> _Data items_:

(** Witness of C4: a packet with an 8-octet connection ID. *)
Lemma onertt_roundtrip_witness :
  let keys := mk_ikeys (repeat 1 16) (repeat 2 12) (repeat 3 16) in let hp := quic_aes128_init (repeat 3 16) in
  let dcid := [1; 2; 3; 4; 5; 6; 7; 8] in
  exists out' tag, quic_hspkt_onertt_build keys hp dcid 8 700 [6; 0; 1; 5] 4 (repeat 0 40) 40 = Some (out', Some 33) /\
    zlen tag = 16 /\ drop 33 out' = repeat 0 7 /\
    quic_hspkt_onertt_open keys hp out' 33 8 650 = Some (short_hdr dcid 700 ++ [6; 0; 1; 5] ++ tag ++ repeat 0 7, Some (13, 4)).
Proof.
  intros keys hp dcid.
  refine (proj2 (onertt_roundtrip keys hp dcid 700 [6; 0; 1; 5] (repeat 0 40) 40 650 (u8_by_eval dcid eq_refl) (u8_by_eval [6; 0; 1; 5] eq_refl) _ _ _ _ _ _ _ _) _); closed_arith.
Defined.
(** C6: Long-header packets round trip.  For every key, header form, pair of connection IDs, token, packet number below 2^32 and
    payload, [quic_tx_packet] writes header, ciphertext and tag at the front of the output and nothing behind it when the
    header fits its 104-octet buffer and the packet the output, and returns 0 otherwise; and [quic_rx_packet] on that
    output, with any length from the packet's on (other packets may follow in the datagram), finds
    the payload at the offset reported and the header unprotected. *)
Theorem long_packet_roundtrip (h0 : quic_header) (keys : quic_initial_keys) (hp : quic_aes128) (byte0 : Z) (dcid scid : list Z)
  (is_initial : Z) (token : list Z) (pn : Z) (payload out : list Z) (cap : Z)
  (Hok : tx_ok byte0 dcid scid token payload) (Hpn : 0 <= pn < 2 ^ 32) (Ho : zlen out < 2 ^ 56) (Hcap : 0 <= cap <= zlen out)
  (Hd0 : zlen (qh_dcid h0) = QUIC_MAX_CID_LEN) (Hs0 : zlen (qh_scid h0) = QUIC_MAX_CID_LEN) :
  let hdr := lhdr_bytes byte0 1 dcid scid is_initial token (zlen payload) pn 4 in let total := zlen hdr + zlen payload + 16 in
  let tx := quic_tx_packet keys hp byte0 dcid (zlen dcid) scid (zlen scid) is_initial token (zlen token) pn payload (zlen payload) out cap in
  (104 < zlen hdr \/ cap < total -> tx = Some (0, out)) /\
  (zlen hdr <= 104 -> total <= cap -> exists out' tag, tx = Some (total, out') /\ zlen tag = 16 /\
     drop (Z.to_nat total) out' = drop (Z.to_nat total) out /\
     forall len, total <= len <= zlen out ->
       quic_rx_packet h0 keys hp out' len is_initial = Some (hdr ++ payload ++ tag ++ drop (Z.to_nat total) out, Some (zlen hdr, zlen payload))).
Proof.
  intros hdr total tx. pose proof (zlen_nonneg payload). pose proof Hok as (_ & _ & _ & _ & _ & Hp & _). change (2 ^ 56) with 72057594037927936 in *.
  assert (Hhd : hdr = tx_hdr byte0 dcid scid is_initial token (zlen payload) pn) by apply lhdr_bytes_split.
  assert (Hhz : zlen hdr = tx_hdr_len dcid scid is_initial token (zlen payload))
    by (rewrite Hhd; unfold tx_hdr, tx_hdr_len; rewrite zlen_cons, zlen_app, zlen_be_bytes; lia).
  assert (Hpz : zlen (tx_bytes keys hp byte0 dcid scid is_initial token pn payload) = total)
    by (unfold tx_bytes; rewrite zlen_long_packet by apply zlen_be_bytes; unfold total; rewrite Hhz; unfold tx_hdr_len; lia).
  assert (Htx : tx = if (HDR_CAP <? zlen hdr) || (cap <? total) then Some (0, out)
    else Some (total, splice out 0 (tx_bytes keys hp byte0 dcid scid is_initial token pn payload))).
  { unfold tx. rewrite tx_packet_spec; [|exact Hok|lia|change (2 ^ 58) with 288230376151711744; lia|lia]. cbv zeta. rewrite <- Hhz.
    replace (take (Z.to_nat (zlen payload)) payload) with payload by (unfold zlen; by rewrite Nat2Z.id, firstn_all). reflexivity. }
  rewrite Htx. change HDR_CAP with 104. split.
  - intros [Hbig|Hsmall]; [by ztrue (104 <? zlen hdr)|]. ztrue (cap <? total). by rewrite orb_true_r.
  - intros Hfit Hroom. zfalse (104 <? zlen hdr). zfalse (cap <? total). cbn [orb]. pose proof (zlen_nonneg hdr).
    exists (splice out 0 (tx_bytes keys hp byte0 dcid scid is_initial token pn payload)), (pkt_mac keys pn hdr (pkt_cipher keys pn payload)).
    split_and!; [reflexivity|apply zlen_pkt_mac|apply drop_splice; lia|]. intros len Hlen. rewrite splice_tail by lia.
    replace (length (tx_bytes keys hp byte0 dcid scid is_initial token pn payload)) with (Z.to_nat total) by (unfold zlen in *; lia).
    rewrite Hhd. assert (Hdz : zlen (drop (Z.to_nat total) out) = zlen out - total) by (apply zlen_drop; lia).
    apply rx_packet_spec; try assumption; [change (2 ^ 56) with 72057594037927936; lia|lia].
Qed.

> _EXERCISE AIM_: The lines from the top of the data above down to the line containing "intros keys hp dcid." are to be copied exactly; no other line should appear.

> _SOLUTION TO THIS EXERCISE_:
(** Witness of C4: a packet with an 8-octet connection ID. *)
Lemma onertt_roundtrip_witness :
  let keys := mk_ikeys (repeat 1 16) (repeat 2 12) (repeat 3 16) in let hp := quic_aes128_init (repeat 3 16) in
  let dcid := [1; 2; 3; 4; 5; 6; 7; 8] in
  exists out' tag, quic_hspkt_onertt_build keys hp dcid 8 700 [6; 0; 1; 5] 4 (repeat 0 40) 40 = Some (out', Some 33) /\
    zlen tag = 16 /\ drop 33 out' = repeat 0 7 /\
    quic_hspkt_onertt_open keys hp out' 33 8 650 = Some (short_hdr dcid 700 ++ [6; 0; 1; 5] ++ tag ++ repeat 0 7, Some (13, 4)).
Proof.
  intros keys hp dcid.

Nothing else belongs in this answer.